Reports of dually-infected patients have raised concern for the potential of dual virus transmission by mosquitoes. Heterotypic infection of Ae. albopictus LR and Ae. aegypti WE mosquitoes was performed with CHIKV and dengue virus serotype-2, New Guinea C strain (DENV-2 NGC) utilizing three approaches: 1) CHIKV infection with subsequent DENV-2 infection, 2) DENV-2 infection with subsequent CHIKV infection, and 3) simultaneous infection with CHIKV and DENV-2. Simultaneous infection of these mosquitoes with CHIKV and DENV-2 demonstrated limited infection of the mosquito heads and even lower rates of detection in the saliva collected from both mosquito species suggesting blood meals from a dual infected host offers little threat of continued transmission. Our results in Ae. aegypti WE mosquitoes, where the dual infection approach was the infection of CHIKV followed by DENV-2, demonstrated these mosquitoes had significantly higher (p<0.05) number of mosquitoes with DENV-2 infection of the head and saliva when compared to other Ae. aegypti WE mosquitoes infected with DENV-2 followed by CHIKV or when infected simultaneously with both viruses.
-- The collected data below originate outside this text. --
(* ===== verification/Prelude.v ===== *)
(** * Verification of the task DAG orchestration of Super Dolphin

    The program is [cmd/mcp-orch], an MCP server that runs graphs of tasks.  A user
    (or an agent) describes a DAG template: nodes with an executor, a configuration
    and dependencies.  Starting the DAG copies the template into a run; nodes whose
    dependencies are done become ready, wakeups ask a dispatcher to start them, and
    their results or failures move the run on until it ends.  Templates, runs, nodes
    and wakeups are tables of a SQLite database; every operation is a transaction.
    Beside it, a policy decides which tool calls and shell commands an agent may use.

    ** The parts and where they are

    - [Prelude]: results of fallible code ([result], with do-notation), loops with an
      early return, errors with their sentinels, tactics ([go_ok], [go_bool]), the
      [go] hint database, finite walks.
    - [GoStrings]: the [strings], [unicode] and [utf8] functions the code uses, on
      byte strings.  [Json]: [encoding/json] on parsed documents (field matching,
      duplicate and unknown keys, null), at the types of the code.  [GoTime]: the
      calendar and the RFC 3339 texts of times, and their order.
    - [ToolPolicy], [PolicyGate]: [internal/platform/toolpolicy] (stage decisions, the
      read-only shell classifier with its word splitter and its git, sed, find and rg
      grammars) and [orchestration/policy].
    - [NodeStatus]: [nodeexec/status.go].  [Cycle]: [nodeexec/cycle.go] (Kahn and
      Tarjan).  [SharedFilePath]: [internal/platform/sharedfilepath].
      [NodeConfig]: the parsing and validation of node configurations
      ([nodeexec/config.go] and its neighbours), durations and timeouts included.
      [ConfigTyping]: the Go types of decoded values.
    - [Ops], [Plan]: the typed operations on a template and their wire format, and the
      planner that checks a batch ([nodeexec/ops.go], [nodeexec/plan.go]).
    - [DagStore]: the tables as lists of rows ([db]), transactions as functions
      [M A = db -> result error (A * db)] (an error keeps nothing), the statements on
      templates ([store/taskdag/store.go] and [sql/queries]).
    - [ApplyOps], [TemplateInvariant]: the ApplyOps transaction ([dag_query.go],
      [dag.go]) and what it keeps.  [DagService]: CreateDAG and DeleteDAG.
    - [WakeupPayload]: [wakeup_payload.go] and the checks at the entrance of the queue.
    - [RunStore]: the transactions on runs: start, complete and schedule downstream,
      fail and cascade, finalize, terminate, reclaim.  [RunEffects]: what each does to
      the rows.
    - [WakeupLease], [LeaseProtocol]: claims, leases and fences of wakeups, and node
      writes under a fence.  [QueueRefinement]: the queue of jobs that the wakeup table
      implements.
    - [RunGraph], [RunInvariant], [RunLive]: the rows of a run as a graph, the exact
      effects of completion and failure, and the liveness of a run.
    - [RunService]: StartDAG, DispatchNode and UpdateNodeStatus of the controller.
      [RunStart]: what a start does, and starts that race.
    - [ScheduledStart], [ScheduledOnce]: [scheduledstart], the cron ticker
      ([cron/scheduler_cron.go]) and its runtime lock.
    - [RetryPolicy]: [retrypolicy], [launcherrors], [nodeexec/on_failure.go] and the
      pure part of [retry_strategy.go].
    - [Effects]: programs that make many calls, and the logic of what they do to the
      outside ([emits], [silent], [only]).
    - [AgentExecutor]: [nodeexec/executor_agent.go], [nodeexec/inputs.go] and the
      launcher of the service.  [NodeRouter]: [node_router.go].  [Dispatcher]:
      [wakeup_dispatcher.go], [retry_strategy.go], [node_executor_dispatch.go],
      [turncompletionretry].
    - [DispatchSafety], [SpawnSafety], [DispatchSamples]: what a dispatched wakeup may
      do, the accounting of agents, and runs of the dispatcher on concrete worlds.
    - [DocumentArtifact]: [documentartifact], the DOCX and PDF files made of a result.
      [Subscriber]: [dag_turn_completed_subscriber.go], [dag_subscriber_module.go],
      [sharedfileowner], [stop_helper.go], [nodeevents] and the enqueueing half of
      [turncompletionretry].  [TurnStore]: how its transactions move the rows and when
      they report a missing one.  [TurnDurability], [TurnOutput], [TurnSamples]: what a
      completed turn leaves behind, and turns of a small run.
    - [Redaction], [AutomationCommand], [AutomationExecutor]: the automation executor
      ([nodeexec/executor_automation*.go], [command_execution_authorization.go],
      [workspace_scope.go]): the redaction of results, command cards, their templates
      and arguments, the workspace scope, the process and its output, the node result.
      [AutomationArgs], [AutomationSafety], [AutomationSamples]: its arguments and
      buffers, when a process is started, and runs of it.
    - [EventContract], [EventStore]: [store/eventstore], with the queries and triggers of
      its tables: envelopes, frames and their checks, the append machine, appends in the
      transaction of a caller, reads, cursors, tombstones.  A transaction is a function
      [EM A = edb -> result error A * edb] that keeps what the statements did before an
      error, since its owner decides whether to keep it.  [EventFence]: the identity
      fence ([identity_fence_verifier.go]).  [EventWatcher]: [watcher.go], at the grain
      of its critical sections.
    - [EventLog], [EventAppend], [EventHistory], [EventRead], [EventDelivery],
      [EventSamples]: a logic for these transactions ([wp]), the invariant of the tables
      ([tables_ok]) and how they grow ([grows]), every operation and every history of
      operations, pages, delivery in any order, and samples.
    - [IdentityStore], [IdentityOps]: [store/identity], with the queries, keys, foreign keys
      and triggers of its tables: reservations, incarnations, preparations, the history of
      bindings, snapshots.  An operation is one transaction, a function
      [IM A = itables -> result error (A * itables)].  [IdentitySteps]: the operations as a
      step relation.  [IdentityInvariant], [IdentityHistory], [IdentityRetry]: the invariant
      of the tables and how rows are kept, histories, and requests that are sent again.
      [IdentityFence]: the store as the reader of the fence of the events, both stores
      together.  [IdentitySamples]: runs of it.
    - [AccessContract], [AccessStore], [AccessGrants], [AccessWaits]: [store/accesswait], with
      the queries, keys, foreign keys, checks and triggers of its tables, on the database that
      it shares with the identities and the events ([adb]): grants, their authorization,
      revocation and expiry, the expiry runner, waits, polls, cancellations, reads of events.
      A transaction is a function [AM A = adb -> result error (A * adb)]; an operation that reads
      outside of one takes the databases that its reads see, one per read.  [AccessRules]: what
      a transaction that commits has found, and the scan of the log.  [AccessSteps]: the
      operations of the three stores in one history, and the steps that they amount to.
      [AccessInvariant]: the invariant ([aok]) and how a database grows ([agrows]).
      [AccessSafety], [AccessProgress], [AccessExpiry]: polls and access that ends, reads and
      the end of a wait, the passes of the runner.  [AccessSamples]: runs of it.
    - [WaitAggregate]: [orchestration/waitaggregate], several waits of the access store at once:
      requests, outcomes, and the goroutines with their channel and the collector as a step
      relation ([ystep]) on [sys]; a waiter answers what the store may, or panics.

    ** What is shown

    - Templates: cycle detection is exact; every committed ApplyOps batch and every
      CreateDAG leaves a template with unique trimmed keys, dependencies inside it and
      no cycle; ApplyOps loses no concurrent update, touches no other DAG and no run,
      and refuses node changes on a running or finished DAG; DeleteDAG is specified on
      every path.
    - Runs: completing a node makes ready exactly the nodes it unblocks; a failure
      fails exactly the nodes that can no longer run, and its queue ends; the final
      status of a run is a function of its nodes; terminating leaves nothing open; and
      a run started from a well-formed template never gets stuck under these steps.
      The examples at the end of [RunLive] are the steps outside this theorem: the
      periodic recovery and a cancellation of one node do strand a run.
    - Wakeups: a claim takes exactly the first due rows and always reads them back; a
      claim is settled at most once, and the fence of an ended claim is inert for ever
      after; payloads round trip, and a decoded payload keeps its promises.  The table
      refines an abstract queue of jobs: the class [WakeupRel] of [LeaseProtocol] says
      what a relation must respect, statement by statement, to hold of every
      transaction.
    - Starts: two starts with one idempotency key create one run, in any order; a due
      time of a schedule starts exactly one run however many instances tick, and a tick
      leaves due exactly what it could not start.
    - Dispatch: a batch settles each wakeup at most once and reports the ones it
      settled; a wakeup with a bad envelope is failed and runs nothing; a permanent
      failure is never retried; an agent node starts at most one agent, which is recorded
      or asked to stop.  These hold in every environment: whatever other processes do
      between two calls, whichever calls fail, whenever the lease is renewed or lost.
      The examples in [DispatchSamples] are runs where a retry does not do what it
      should.
    - Completed turns: a turn whose projection reports no error leaves no open node of
      its thread without a queued repair; the repair replays exactly the refused
      completion; a shared file is accepted as the output of exactly the turn that wrote
      it; the cross-reference table of a generated PDF is exact and its pages show the
      whole text.  The other processes may do anything that keeps settled nodes settled
      ([Rely]).  The examples in [TurnSamples] are turns that never complete their node.
    - Automation: a process is started only for an authorised, enabled card, inside the
      workspace and with the arguments of the checked command; a quoted action stays one
      argument; outputs are cut exactly at their bound; what stands after a sensitive key
      does not reach a result.
    - Events: under any failures, every history of the event store refines one append-only
      log per stream without holes; a quarantined stream is final; frames delivered in any
      order end up in the log in order, when nothing fails and one drain is enough; a page
      is a piece of the log; an event of a running agent was, at its time, of the current
      incarnation and on its stream; no interleaving of the watcher panics or loses an
      event silently.
    - Identities: what the store says of an agent follows a machine that binds and releases
      it in turn, by compare and set on versions and by younger and younger incarnations;
      snapshots are consistent and read exactly while the agent is bound; a request that was
      done gives the same record again, for all operations but revocations; and once an incarnation is released
      no event of it enters the event store.
    - Access: whatever other transactions do between its reads, a poll answers only what its
      grant, the identities and the log allow, and the first event that was asked for; a grant
      that is closed is of no use any more; releasing an agent cuts every access that names
      it; a read under a grant is exactly a page of the log; a wait returns at most a second after
      its deadline is seen; the expiry runner expires exactly what is due.  The examples in
      [AccessSamples] show a grant that stops the runner, and comparisons of times as texts
      that are wrong within a second.
    - Aggregates: whatever the order of its goroutines, an aggregate reports the answer of every
      target and the verdict that they give; with the access store a satisfied one has the
      events that its condition asks for; and it ends, but for a drain timer that is lost.
    - Policies and configurations: which commands the shell classifier allows, the
      stage decision, the shared-file confinement, what an accepted configuration or
      patch guarantees, the Go types of what is parsed, the reachable node statuses.

    ** Choices

    The code outside the repository is an argument of the definitions that use it: the
    byte length of a message, whether a JSON column takes a value, the re-encoding of
    JSON, the cron library, the clock; map iteration orders are arguments too, and
    results that do not depend on them are proved for every order.  Integers are kept
    in [Z] with the wrap-around of 64 bits written out where it can happen (durations,
    timeouts, intervals).  Errors keep the sentinels [errors.Is] finds; messages are
    kept as format and arguments, not rendered.  Loops that are not structural have
    fuel.  Kahn's queue has one unit per node and the failure cascade one per reverse
    edge, and the theorems on them show that it is enough; Tarjan's recursion, which
    only fills the report of a cycle, has one unit per node of the residual graph, and
    no theorem on its contents yet.  A drain of events has the bound of the code.  Rows are
    kept in creation order, which is the order the queries ask for.  Timestamps of
    nodes and runs are not modelled, except the claim times of wakeups, which the
    protocol depends on.  A transaction reads the clock once.

    A program that is more than one transaction (the dispatcher, the router, the
    executors, the subscriber) is a function of type [IO] on a [world]: the database, a counter of its
    calls, the lease it holds and a log of its effects.  The class [Env] says what the
    clock shows, which calls fail, what other processes do to the database before a
    call and when the heartbeat of the lease ticks.  The goroutine that renews the lease
    beside the route is merged into it: its ticks come between the calls of the route,
    where alone the route can see them.  What runs behind a launcher is a record of
    answers ([Lifecycle]); classes state what a client needs of its parts
    ([AutomationLaw], [LauncherLaw], [RouterLaw], [DispatcherLaw]) and instances show
    that the modelled parts provide it.

    ** What is not modelled

    What runs behind the launcher of the service, process control, the transport and the tool schemas, logging,
    metrics, hooks and events, the SQL generated by sqlc, the other stores, the
    language-server bridge, the desktop application and the frontend.  The digest and the
    length of the JSON of an event, what a template renders to and what a process does are
    arguments.  The checks of nil dependencies and contexts at the head of the operations of
    the stores are left out, and so are, of the access store, the subscription that wakes a wait
    before its next poll and the check of the result that a wait returns.  Left for later: the
    command journal and the content stores, the life cycle machine of agents, and the
    components Tarjan's algorithm reports. *)

From Stdlib Require Export Ascii.
From stdpp Require Export base tactics list gmap strings pretty sorting.
From Stdlib Require Export ZArith Lia.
The mechanism(s) by which this occurs has not been defined, but suggests CHIKV infection may compromise the mosquitoes immune response thereby enhancing DENV-2 dissemination and transmission. In Ae. albopictus LR mosquitoes infected with DENV-2 followed by CHIKV, significant higher (p<0.05) numbers of mosquitoes expressed DENV-2 in saliva when compared to other approaches of sequential infection in this species of mosquito. Additional comparison of Ae. albopictus LR mosquitoes infected with DENV-2 followed by CHIKV to the same species of mosquito simultaneously infected with CHIKV and DENV-2 resulted in a significantly higher (p<0.05) number of mosquitoes with both CHIKV and DENV-2 in their saliva.